From f1916c39b820b7d10d1ae7d7447675c4224d8197 Mon Sep 17 00:00:00 2001
From: Patrick Simianer <p@simianer.de>
Date: Sun, 24 Aug 2014 17:26:05 +0100
Subject: fixes

---
 fast/grammar.hh        |  51 +++++++++++++++++++++++----------------------
 fast/hypergraph.cc     |   6 +++---
 fast/parse.cc          |  55 -------------------------------------------------
 fast/parse.hh          |  11 +++++++---
 fast/test/Makefile     |   5 ++++-
 fast/test/test_grammar | Bin 56832 -> 60943 bytes
 fast/util.hh           |  19 ++++++++++++++++-
 fast/weaver.hh         |   5 +++++
 8 files changed, 64 insertions(+), 88 deletions(-)

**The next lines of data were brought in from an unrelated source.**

(** ** Powers of two, masks and alignment *)

(** [land] with a power-of-two mask is a remainder. *)
Lemma land_mask a k : 0 ≤ k → Z.land a (2 ^ k - 1) = a mod 2 ^ k.
Proof.
  intros. rewrite <-Z.land_ones by done. by rewrite Z.ones_equiv.
Qed.

(** [a & !(2^k - 1)]: round down to a multiple of [2^k]. *)
Lemma land_wnot_mask a k :
  0 ≤ k ≤ 64 → in_u 64 a → Z.land a (wnot (2 ^ k - 1)) = a - a mod 2 ^ k.
Proof.
  intros Hk [Ha1 Ha2]. unfold wnot.
  assert (Hm : 2 ^ 64 - 1 - (2 ^ k - 1) = Z.shiftl (Z.ones (64 - k)) k).
  { rewrite Z.shiftl_mul_pow2, Z.ones_equiv by lia.
    replace (2 ^ 64) with (2 ^ (64 - k) * 2 ^ k) by (rewrite <-Z.pow_add_r by lia; f_equal; lia).
    lia. }
  rewrite Hm. trans (Z.shiftl (Z.shiftr a k) k).
  - apply Z.bits_inj'. intros n Hn.
    rewrite Z.land_spec, !Z.shiftl_spec by lia.
    destruct (decide (n < k)).
    { rewrite !(Z.testbit_neg_r _ (n - k)) by lia. by rewrite andb_false_r. }
    rewrite Z.shiftr_spec by lia. replace (n - k + k) with n by lia.
    destruct (decide (n < 64)).
    { rewrite Z.ones_spec_low by lia. by rewrite andb_true_r. }
    rewrite Z.ones_spec_high by lia. rewrite andb_false_r. symmetry.
    rewrite <-(Z.mod_small a (2 ^ 64)) by lia. apply Z.mod_pow2_bits_high. lia.
  - rewrite Z.shiftl_mul_pow2, Z.shiftr_div_pow2 by lia.
    pose proof (Z.div_mod a (2 ^ k) ltac:(lia)). lia.
Qed.

(** [a] is a multiple of [b]. *)
Definition aligned (b a : Z) : Prop := a mod b = 0.

Lemma aligned_0 b : aligned b 0.
Proof. apply Zmod_0_l. Qed.

Lemma aligned_add b x y : aligned b x → aligned b y → aligned b (x + y).
Proof. unfold aligned. intros Hx Hy. by rewrite Zplus_mod, Hx, Hy. Qed.

Lemma aligned_mul b k : aligned b (k * b).
Proof. apply Z_mod_mult. Qed.

Lemma aligned_exists b x : b ≠ 0 → aligned b x → ∃ q, x = q * b.
Proof. intros Hb Hx. exists (x / b). pose proof (Z.div_mod x b Hb). unfold aligned in *. lia. Qed.

#[export] Hint Resolve aligned_0 aligned_add aligned_mul : hfo2.

(** ** Bits *)

(** Bit patterns without a common bit add up. *)
Lemma add_is_lor x y : Z.land x y = 0 → x + y = Z.lor x y.
Proof. intros H. by rewrite Z.add_nocarry_lxor, Z.lxor_lor. Qed.

(** Testing one flag with a mask. *)
Lemma land_pow2_eqb x k : 0 ≤ k → (Z.land x (2 ^ k) =? 0) = negb (Z.testbit x k).
Proof.
  intros Hk. destruct (Z.testbit x k) eqn:E; simpl.
  - apply Z.eqb_neq. intros H. apply (f_equal (λ z, Z.testbit z k)) in H.
    rewrite Z.land_spec, E, Z.pow2_bits_true, Z.bits_0 in H; done.
  - apply Z.eqb_eq, Z.bits_inj'. intros n Hn. rewrite Z.land_spec, Z.bits_0.
    destruct (decide (n = k)) as [->|]; [by rewrite E|].
    rewrite Z.pow2_bits_false by lia. by rewrite andb_false_r.
Qed.
(* ===== verification/Slist.v ===== *)
(** * The intrusive singly linked list ([slist.rs])

    The pool keeps its free chunks and pages in lists threaded through the free
    memory itself: a [ListEntry] is one pointer stored in the element.  Here the
    list operations are the pointer operations of the code, over a heap that
    maps the address of a [ListEntry] to its [next] pointer (0 is null), and the
    refinement theorems state that they implement the functional list operations
    [Mpool.v] uses.  [Chunk] and [Entry] are [repr(C)] with the [ListEntry]
    first, so an element and its entry have the same address. *)
From stdpp Require Import gmap.
From S2P Require Import Prelude.

(** ** The functional specification of [pop_if_some]

    Removes the first element on which [cond] answers [Some]. *)
Fixpoint list_pop_if_some {A R} (cond : A → exec (option R)) (l : list A)
    : exec (option (A * R) * list A) :=
  match l with
  | [] => Done (None, [])
  | x :: l' =>
      o ← cond x;
      match o with
      | Some r => Done (Some (x, r), l')
      | None => '(res, l'') ← list_pop_if_some cond l'; Done (res, x :: l'')
      end
  end.

(** ** The pointer-level operations *)
Section slist.
Context {R : Type}.
Implicit Types (h : gmap Z Z) (hd e p : Z) (l : list Z).

(** [Cell::get] of an entry's [next]: reading memory that holds no entry is
    undefined behaviour, modelled as a panic. *)
Definition next_get h (p : Z) : exec Z := unwrap_opt (h !! p).
Definition next_set h (p v : Z) : gmap Z Z := <[p := v]> h.

(** [List::new], for a list whose head entry lives at [hd]. *)
Definition slist_new h hd : gmap Z Z := next_set h hd 0.

(** [ListEntry::push] / [List::push]. *)
Definition slist_push h hd e : exec (gmap Z Z) :=
  n ← next_get h hd;
  Done (next_set (next_set h e n) hd e).

(** [List::pop]. *)
Definition slist_pop h hd : exec (option Z * gmap Z Z) :=
  head ← next_get h hd;
  if head =? 0 then Done (None, h)
  else n ← next_get h head; Done (Some head, next_set h hd n).

(** The [while] loop of [List::pop_if_some]. *)
Fixpoint pop_if_some_loop (fuel : nat) (cond : Z → exec (option R)) h (prev curr : Z)
    : exec (option (Z * R) * gmap Z Z) :=
  match fuel with
  | O => Panic
  | S fuel =>
      if curr =? 0 then Done (None, h)
      else
        o ← cond curr;
        n ← next_get h curr;
        match o with
        | Some r => Done (Some (curr, r), next_set h prev n)
        | None => pop_if_some_loop fuel cond h curr n
        end
  end.

(** [List::pop_if_some]; the heap bounds the number of entries visited. *)
Definition slist_pop_if_some (cond : Z → exec (option R)) h hd
    : exec (option (Z * R) * gmap Z Z) :=
  curr ← next_get h hd;
  pop_if_some_loop (S (size h)) cond h hd curr.

(** ** Representation *)

(** [p] points to a null-terminated chain through exactly the entries [l]. *)
Fixpoint lseg h p l : Prop :=
  match l with
  | [] => p = 0
  | x :: l' => p = x ∧ x ≠ 0 ∧ ∃ n, h !! x = Some n ∧ lseg h n l'
  end.

(** The list with head entry at [hd] holds the elements [l], in order. *)
Definition slist_rep h hd l : Prop :=
  NoDup (hd :: l) ∧ ∃ p, h !! hd = Some p ∧ lseg h p l.

Lemma lseg_frame h q v p l : q ∉ l → lseg h p l → lseg (<[q := v]> h) p l.
Proof.
  revert p. induction l as [|x l IH]; [done|]. intros p Hq (-> & Hx & n & Hn & Hs).
  apply not_elem_of_cons in Hq as [??]. simpl. split_and!; [done..|].
  exists n. rewrite lookup_insert_ne by done. auto.
Qed.

Lemma lseg_dom h p l x : lseg h p l → x ∈ l → x ∈ dom h.
Proof.
  revert p. induction l as [|y l IH]; intros p; [set_solver|].
  intros (-> & Hy & n & Hn & Hs) [->|Hin]%elem_of_cons; [by eapply elem_of_dom_2|eauto].
Qed.

Lemma lseg_length h p l : lseg h p l → NoDup l → (length l ≤ size h)%nat.
Proof.
  intros Hs Hnd. rewrite <-size_dom, <-(size_list_to_set (C := gset Z) l) by done.
  apply subseteq_size. intros x Hx%elem_of_list_to_set. eauto using lseg_dom.
Qed.

(** A fresh list is empty. *)
Lemma slist_new_rep h hd : slist_rep (slist_new h hd) hd [].
Proof.
  split; [apply NoDup_singleton|]. exists 0.
  unfold slist_new, next_set. by rewrite lookup_insert_eq.
Qed.

(** Pushing a non-null entry that is not yet linked prepends it. *)
Lemma slist_push_rep h hd l e :
  slist_rep h hd l → e ≠ 0 → e ∉ hd :: l →
  ∃ h', slist_push h hd e = Done h' ∧ slist_rep h' hd (e :: l).
Proof.
  intros [Hnd (p & Hp & Hs)] He [Hne Hin]%not_elem_of_cons.
  apply NoDup_cons in Hnd as [Hhd Hnd].
  unfold slist_push, next_get. rewrite Hp. simpl. eexists; split; [done|].
  split. { rewrite !NoDup_cons, !elem_of_cons. split_and!; [by intros [->|?]|done..]. }
  exists e. unfold next_set. rewrite lookup_insert_eq. split; [done|].
  split_and!; [done..|]. exists p.
  rewrite lookup_insert_ne, lookup_insert_eq by done. split; [done|].
  by apply lseg_frame, lseg_frame.
Qed.

(** Popping removes and returns the first element, or answers [None] on the
    empty list. *)
Lemma slist_pop_rep h hd l :
  slist_rep h hd l →
  ∃ h', slist_pop h hd = Done (head l, h') ∧ slist_rep h' hd (tail l).
Proof.
  intros [Hnd (p & Hp & Hs)]. unfold slist_pop, next_get. rewrite Hp. simpl.
  destruct l as [|x l]; simpl in Hs.
  { subst. exists h. split; [done|]. split; [done|]. by exists 0. }
  destruct Hs as (-> & Hx & n & Hn & Hs). destruct (Z.eqb_spec x 0); [done|].
  rewrite Hn. simpl. eexists; split; [done|].
  apply NoDup_cons in Hnd as [Hhd Hnd]. apply NoDup_cons in Hnd as [Hxl Hnd].
  split. { apply NoDup_cons; split; [set_solver|done]. }
  exists n. unfold next_set. rewrite lookup_insert_eq. split; [done|].
  apply lseg_frame; [set_solver|done].
Qed.

(** The loop of [pop_if_some], from an entry [prev] whose [next] is [curr]. *)
Lemma pop_if_some_loop_rep cond fuel h prev curr l o l' :
  (length l < fuel)%nat → NoDup (prev :: l) →
  h !! prev = Some curr → lseg h curr l →
  list_pop_if_some cond l = Done (o, l') →
  ∃ h', pop_if_some_loop fuel cond h prev curr = Done (o, h') ∧
        (∃ p', h' !! prev = Some p' ∧ lseg h' p' l') ∧
        (∀ q, q ∉ prev :: l → h' !! q = h !! q) ∧ (∀ q, q ∈ l' → q ∈ l) ∧ NoDup l'.
Proof.
  revert fuel prev curr o l'.
  induction l as [|x l IH]; intros [|fuel] prev curr o l' Hf Hnd Hp Hs Hspec;
    simpl in Hf; try lia.
  { simpl in *. simplify_eq. exists h. split_and!; [done|by exists 0|done|done|constructor]. }
  destruct Hs as (-> & Hx & n & Hn & Hs). simpl in Hspec |- *.
  destruct (Z.eqb_spec x 0); [done|].
  apply NoDup_cons in Hnd as [Hpx Hnd]. pose proof Hnd as [Hxl Hndl]%NoDup_cons.
  destruct (cond x) as [[r|]|] eqn:Hc; simpl in Hspec |- *; [| |done];
    unfold next_get; rewrite Hn; simpl.
  - simplify_eq. eexists; split; [done|]. unfold next_set. split_and!.
    + exists n. rewrite lookup_insert_eq. split; [done|]. apply lseg_frame; [set_solver|done].
    + intros q Hq. rewrite lookup_insert_ne; [done|]. by intros ->; apply Hq; left.
    + set_solver.
    + done.
  - apply bind_Done_inv in Hspec as ([res l''] & Hspec & [= <- <-]).
    destruct (IH fuel x n res l'') as (h' & -> & (p' & Hp' & Hs') & Hfr & Hsub & Hnd');
      [lia|by apply NoDup_cons|done|done|done|].
    exists h'. split_and!; [done| | |set_solver|].
    + exists x. rewrite Hfr by set_solver. split; [done|]. split_and!; [done..|]. eauto.
    + intros q Hq. apply Hfr. set_solver.
    + apply NoDup_cons. split; [|done]. set_solver.
Qed.

(** [List::pop_if_some] implements [list_pop_if_some], and the fuel is enough. *)
Lemma slist_pop_if_some_rep cond h hd l o l' :
  slist_rep h hd l → list_pop_if_some cond l = Done (o, l') →
  ∃ h', slist_pop_if_some cond h hd = Done (o, h') ∧ slist_rep h' hd l'.
Proof.
  intros [Hnd (p & Hp & Hs)] Hspec. unfold slist_pop_if_some, next_get. rewrite Hp. cbn -[pop_if_some_loop].
  pose proof Hnd as [Hhd Hndl]%NoDup_cons.
  pose proof (lseg_length _ _ _ Hs Hndl) as Hlen.
  destruct (pop_if_some_loop_rep cond (S (size h)) h hd p l o l')
    as (h' & -> & Hp' & _ & Hsub & Hnd'); [lia|done..|].
  exists h'. split; [done|]. split; [|done]. apply NoDup_cons. set_solver.
Qed.
End slist.

(** ** Refinement *)

(** A call on a list, with a total condition for [pop_if_some]. *)
Inductive slist_op := OpPush (e : Z) | OpPop | OpPopIf (cond : Z → option Z).

(** One call on the heap: the answer (popped entry and the condition's value). *)
Definition heap_op (h : gmap Z Z) (hd : Z) (op : slist_op)
    : exec (option (Z * Z) * gmap Z Z) :=
  match op with
  | OpPush e =>
      match slist_push h hd e with Done h' => Done (None, h') | Panic => Panic end
  | OpPop =>
      match slist_pop h hd with Done (o, h') => Done ((λ e, (e, 0)) <$> o, h') | Panic => Panic end
  | OpPopIf cond => slist_pop_if_some (λ e, Done (cond e)) h hd
  end.
(** The same call on the list of elements; [None] if the caller may not make it
    (pushing null, or an entry that is already linked). *)
Definition list_op (hd : Z) (l : list Z) (op : slist_op) : option (option (Z * Z) * list Z) :=
  match op with
  | OpPush e => if decide (e ≠ 0 ∧ e ∉ hd :: l) then Some (None, e :: l) else None
  | OpPop => Some ((λ e, (e, 0)) <$> head l, tail l)
  | OpPopIf cond =>
      match list_pop_if_some (λ e, Done (cond e)) l with Done r => Some r | Panic => None end
  end.

Fixpoint heap_run (h : gmap Z Z) (hd : Z) (ops : list slist_op)
    : exec (list (option (Z * Z)) * gmap Z Z) :=
  match ops with
  | [] => Done ([], h)
  | op :: ops => '(o, h1) ← heap_op h hd op; '(os, h2) ← heap_run h1 hd ops; Done (o :: os, h2)
  end.
Fixpoint list_run (hd : Z) (l : list Z) (ops : list slist_op)
    : option (list (option (Z * Z)) * list Z) :=
  match ops with
  | [] => Some ([], l)
  | op :: ops =>
      '(o, l1) ← list_op hd l op; '(os, l2) ← list_run hd l1 ops; Some (o :: os, l2)
  end.

Lemma heap_op_refines h hd l op o l' :
  slist_rep h hd l → list_op hd l op = Some (o, l') →
  ∃ h', heap_op h hd op = Done (o, h') ∧ slist_rep h' hd l'.
Proof.
  intros Hrep. destruct op as [e| |cond]; cbn [list_op heap_op].
  - case_decide as Hd; [|done]. intros [= <- <-]. destruct Hd as [??].
    destruct (slist_push_rep h hd l e) as (h' & -> & ?); [done..|]. by exists h'.
  - intros [= <- <-]. destruct (slist_pop_rep h hd l) as (h' & -> & ?); [done..|]. by exists h'.
  - destruct (list_pop_if_some _ l) as [r|] eqn:Hs; [|done]. intros [= ->].
    by apply (slist_pop_if_some_rep _ _ _ l).
Qed.

(** The pointer operations of [slist.rs] implement lists: starting from a
    fresh list, any sequence of allowed [push], [pop] and [pop_if_some] calls
    returns, without following a dangling pointer, and answers what the same
    calls answer on the list of linked elements. *)
Theorem slist_refines_list h hd ops outs l' :
  list_run hd [] ops = Some (outs, l') →
  ∃ h', heap_run (slist_new h hd) hd ops = Done (outs, h') ∧ slist_rep h' hd l'.
Proof.
  assert (Hgen : ∀ h l outs l', slist_rep h hd l → list_run hd l ops = Some (outs, l') →
    ∃ h', heap_run h hd ops = Done (outs, h') ∧ slist_rep h' hd l').
  { clear. induction ops as [|op ops IH]; intros h l outs l' Hrep Hrun; cbn [list_run heap_run] in *.
    { simplify_eq. by exists h. }
    apply bind_Some in Hrun as ([o l1] & Hop & Hrun). apply bind_Some in Hrun as ([os l2] & Hrun & Hr).
    injection Hr as <- <-. destruct (heap_op_refines h hd l op o l1 Hrep Hop) as (h1 & -> & Hrep1).
    cbn [mbind exec_bind]. destruct (IH h1 l1 os l2 Hrep1 Hrun) as (h2 & -> & Hrep2).
    by exists h2. }
  intros Hrun. eapply Hgen; [apply slist_new_rep|done].
Qed.

Lemma slist_refines_list_witness :
  ∃ h', heap_run (slist_new ∅ 16) 16
          [OpPush 32; OpPush 48; OpPush 64; OpPopIf (λ e, if e =? 48 then Some 7 else None); OpPop]
        = Done ([None; None; None; Some (48, 7); Some (64, 0)], h') ∧ slist_rep h' 16 [32].
Proof. apply slist_refines_list. vm_compute. reflexivity. Defined.
(** [ResReduce::res_reduce] of [utils.rs], over a lazy iterator of results. *)
Fixpoint res_reduce_from {T E} (f : T → T → result T E) (acc : T)
    (items : list (exec (result T E))) : exec (result T E) :=
  match items with
  | [] => Done (Ok acc)
  | x :: items =>
      v ← x;
      match v with
      | Err e => Done (Err e)
      | Ok v => match f acc v with
                | Err e => Done (Err e)
                | Ok acc' => res_reduce_from f acc' items
                end
      end
  end.
Definition res_reduce {T E} (dflt : E) (f : T → T → result T E)
    (items : list (exec (result T E))) : exec (result T E) :=
  match items with
  | [] => Done (Err dflt)
  | x :: items =>
      v ← x;
      match v with Err e => Done (Err e) | Ok v => res_reduce_from f v items end
  end.
(** The closure [|l, r| if l == r { Ok(l) } else { Err(()) }]. *)
Definition same_attrs (l r : Z) : result Z unit := if l =? r then Ok l else Err tt.

(** ** Page-table entries *)
Section pte.
Context {A : ArchMM}.

(** The raw bits. *)
Definition inner (level : nat) (e : pte) : Z :=
  match e with
  | Leaf v => v
  | Table p _ => arch_mm_table_pte level (pa_init p)
  end.

Definition absent (level : nat) : pte := Leaf (arch_mm_absent_pte level).
Definition block (level : nat) (begin : paddr_t) (attrs : Z) : pte :=
  Leaf (arch_mm_block_pte level begin attrs).

Definition is_present (level : nat) (e : pte) : bool :=
  arch_mm_pte_is_present (inner level e) level.
Definition is_valid (level : nat) (e : pte) : bool :=
  arch_mm_pte_is_valid (inner level e) level.
Definition is_block (level : nat) (e : pte) : bool :=
  arch_mm_pte_is_block (inner level e) level.
Definition is_table (level : nat) (e : pte) : bool :=
  arch_mm_pte_is_table (inner level e) level.
Definition pte_attrs (level : nat) (e : pte) : Z :=
  arch_mm_pte_attrs (inner level e) level.
Definition as_block_unchecked (level : nat) (e : pte) : paddr_t :=
  arch_mm_block_from_pte (inner level e) level.
Definition as_block (level : nat) (e : pte) : result paddr_t unit :=
  if is_block level e then Ok (as_block_unchecked level e) else Err tt.

(** [as_table], [as_table_mut] and [into_table]: the table the entry points to.
    Following address bits that are not those of the owned page is undefined
    behaviour. *)
Definition as_table (level : nat) (e : pte) : exec (result (Z * list pte) unit) :=
  if is_table level e then
    match e with
    | Table p es =>
        if pa_addr (arch_mm_table_from_pte (inner level e) level) =? p
        then Done (Ok (p, es)) else Panic
    | Leaf _ => Panic
    end
  else Done (Err tt).

(** [PageTableEntry::drop] with [PageTableNode::drop] and [RawPageTable::drop]:
    frees the tables below, then the table's own page.  At level 0 the code's
    [level - 1] underflows. *)
Fixpoint pte_drop (level : nat) (e : pte) (m : MPool) : exec MPool :=
  t ← as_table level e;
  match t with
  | Err _ => Done m
  | Ok (p, es) =>
      match level with
      | O => Panic
      | S l => m' ← fold_exec (λ m e, pte_drop l e m) m es; Done (MPool_free m' p)
      end
  end.

Context {SG : Stage}.

(** [PageTableEntry::replace]: break-before-make when both entries are valid. *)
Definition replace (level : nat) (old new_pte : pte) (begin : Z) (st : MmState)
    : exec (pte * MmState) :=
  let st :=
    if is_valid level old && is_valid level new_pte
    then invalidate_tlb begin (begin +w entry_size level) st else st in
  m ← pte_drop level old (st_pool st);
  Done (new_pte, with_pool st m).

(** The entries [PageTableNode::new] writes in a fresh page. *)
Definition PageTableNode_new (pte_init : nat → pte) : list pte :=
  pte_init <$> seq 0 PTE_PER_PAGE.

(** [PageTableEntry::populate_table]; [true] is [Ok(())]. *)
Definition populate_table (level : nat) (e : pte) (begin : Z) (st : MmState)
    : exec (bool * pte * MmState) :=
  if is_table level e then Done (true, e, st)
  else
    match MPool_alloc (st_pool st) with
    | (Err _, m) => Done (false, e, with_pool st m)
    | (Ok page, m) =>
        match level with
        | O => Panic
        | S level_below =>
            let entries :=
              if is_block level e then
                let attrs := pte_attrs level e in
                let esize := entry_size level_below in
                PageTableNode_new (λ i,
                  block level_below (pa_init (inner level e +w Z.of_nat i *w esize)) attrs)
              else PageTableNode_new (λ _, absent level_below) in
            '(e', st') ← replace level e (Table page entries) begin (with_pool st m);
            Done (true, e', st')
        end
    end.

(** [PageTableEntry::defrag]. *)
Context {RD : ReduceCrate}.
Definition attrs_join (l r : result Z unit) : result Z unit :=
  if decide (l = r) then l else Err tt.

Fixpoint defrag_entries (f : pte → MPool → exec (result Z unit * pte * MPool))
    (es : list pte) (m : MPool) : exec (list (result Z unit) * list pte * MPool) :=
  match es with
  | [] => Done ([], [], m)
  | e :: es =>
      '(r, e', m') ← f e m;
      '(rs, es', m'') ← defrag_entries f es m';
      Done (r :: rs, e' :: es', m'')
  end.

Fixpoint pte_defrag (level : nat) (e : pte) (m : MPool)
    : exec (result Z unit * pte * MPool) :=
  let attrs := pte_attrs level e in
  if is_block level e then Done (Ok attrs, e, m)
  else
    t ← as_table level e;
    match t with
    | Err _ => Done (Err tt, e, m)
    | Ok (p, es) =>
        match level with
        | O => Panic
        | S l =>
            '(rs, es', m1) ← defrag_entries (pte_defrag l) es m;
            match reduce attrs_join rs with
            | None | Some (Err _) => Done (Err tt, Table p es', m1)
            | Some (Ok children_attrs) =>
                if negb (arch_mm_pte_is_present children_attrs l) then
                  Done (Ok (pte_attrs level (absent level)), absent level, MPool_free m1 p)
                else if negb (arch_mm_is_block_allowed level) then
                  Done (Err tt, Table p es', m1)
                else
                  e0 ← unwrap_opt (head es');
                  let block_address := as_block_unchecked l e0 in
                  let combined := arch_mm_combine_table_entry_attrs attrs children_attrs in
                  Done (Ok combined, block level block_address combined, MPool_free m1 p)
            end
        end
    end.

(** ** Tables *)

(** [RawPageTable::is_empty]. *)
Definition is_empty (level : nat) (t : list pte) : bool :=
  forallb (λ e, negb (is_present level e)) t.

(** [&mut self[i..]]: a slice that starts past the end panics. *)
Definition slice_from {X} (t : list X) (i : nat) : exec (list X * list X) :=
  if (i <=? length t)%nat then Done (take i t, drop i t) else Panic.

(** The body of the loop of [RawPageTable::map_level] for one entry, given the
    recursive call on the table below. *)
Definition map_entry (level : nat)
    (rec : list pte → Z → MmState → exec (bool * list pte * MmState))
    (end_ attrs flags : Z) (e : pte) (begin : Z) (st : MmState)
    : exec (bool * pte * MmState) :=
  let esize := entry_size level in
  let commit := bf_contains flags Flags.COMMIT in
  let unmap := bf_contains flags Flags.UNMAP in
  if unmap && negb (is_present level e) then Done (true, e, st)
  else if negb unmap && is_block level e && (pte_attrs level e =? attrs) then Done (true, e, st)
  else if (esize <=? end_ -w begin) && (unmap || arch_mm_is_block_allowed level)
          && (Z.land begin (esize - 1) =? 0) then
    if commit then
      let new_pte := if unmap then absent level else block level (pa_init begin) attrs in
      '(e', st') ← replace level e new_pte begin st;
      Done (true, e', st')
    else Done (true, e, st)
  else
    '(ok, e1, st1) ← populate_table level e begin st;
    if negb ok then Done (false, e1, st1)
    else
      t ← as_table level e1;
      '(p, sub) ← unwrap_res t;
      '(ok, sub', st2) ← rec sub begin st1;
      let e2 := Table p sub' in
      if negb ok then Done (false, e2, st2)
      else if commit && unmap && is_empty (pred level) sub' then
        '(e3, st3) ← replace level e2 (absent level) begin st2;
        Done (true, e3, st3)
      else Done (true, e2, st2).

 delete mode 100644 fast/parse.cc

diff --git a/fast/grammar.hh b/fast/grammar.hh
index e5acb8a..4906c46 100644
--- a/fast/grammar.hh
+++ b/fast/grammar.hh
@@ -49,32 +49,29 @@ struct NT : public Item {
     index_ = 0; // default
     string t(s);
     t.erase(0, 1); t.pop_back(); // remove '[' and ']'
-    istringstream ss(s);
+    istringstream ss(t);
     if (ss >> index_) { // [i]
       symbol_ = "";
       index_ = stoi(s);
-
       return;
-    } else { // [X]
-      symbol_ = s;
-
-      return;
-    }
-    string buf;
-    size_t j = 0;
-    while (ss.good() && getline(ss, buf, ',')) {
-      if (j == 0) {
-        symbol_ = buf;
-      } else {
-        index_ = stoi(buf);
+    } else {
+      ss.clear();
+      string buf;
+      size_t j = 0;
+      while (ss.good() && getline(ss, buf, ',')) {
+        if (j == 0) {
+          symbol_ = buf;
+        } else {
+          index_ = stoi(buf);
+        }
+        j++;
       }
-      j++;
     }
   }
 
   virtual size_t index() const { return index_; }
   virtual symbol_t symbol() const { return symbol_; }
-  virtual item_type type() { return NON_TERMINAL; }
+  virtual item_type type() const { return NON_TERMINAL; }
 
   virtual ostream&
   repr(ostream& os) const
@@ -103,7 +100,7 @@ struct T : public Item {
   }
 
   virtual symbol_t symbol() const { return symbol_; }
-  virtual item_type type() { return TERMINAL; }
+  virtual item_type type() const { return TERMINAL; }
 
   virtual ostream&
   repr(ostream& os) const
@@ -169,7 +166,7 @@ Sv::SparseVector<string, score_t>* f;
   {
     istringstream ss(s);
     string buf;
-    size_t j = 0, i = 0;
+    size_t j = 0, i = 1;
     r->arity = 0;
     vector<NT*> rhs_non_terminals;
     r->f = new Sv::SparseVector<string, score_t>();
@@ -187,7 +184,7 @@ Sv::SparseVector<string, score_t>* f;
       } else if (j == 2) { // target
         Item* item = vocab.get(buf);
         if (item->type() == NON_TERMINAL) {
-          r->order[i] = item->index();
+          r->order.insert(make_pair(i, item->index()));
           i++;
           if (item->symbol() == "") { // only [1], [2] ... on target
             reinterpret_cast<NT*>(item)->symbol_ = \
@@ -223,9 +220,13 @@ Sv::SparseVector<string, score_t>* f;
     }
     os << "}, f:";
     f->repr(os);
-    os <<  ", arity=" << arity << \
-     ", map:" << "TODO" << \
-     ">";
+    os << ", arity=" << arity << \
+     ", order:{";
+    for (auto it = order.begin(); it != order.end(); it++) {
+      os << it->first << "->" << it->second;
+      if (next(it) != order.end()) os << ", ";
+    }
+    os << "}>";
 
     return os;
   }
@@ -246,14 +247,14 @@ Sv::SparseVector<string, score_t>* f;
     }
     os << " ||| ";
     f->escaped(os);
-    os << " ||| ";
-    os << "TODO";
+    os << " ||| " << \
+     "TODO";
 
     return os;
   };
 
   friend ostream&
-  operator<<(ostream& os, const Rule& r)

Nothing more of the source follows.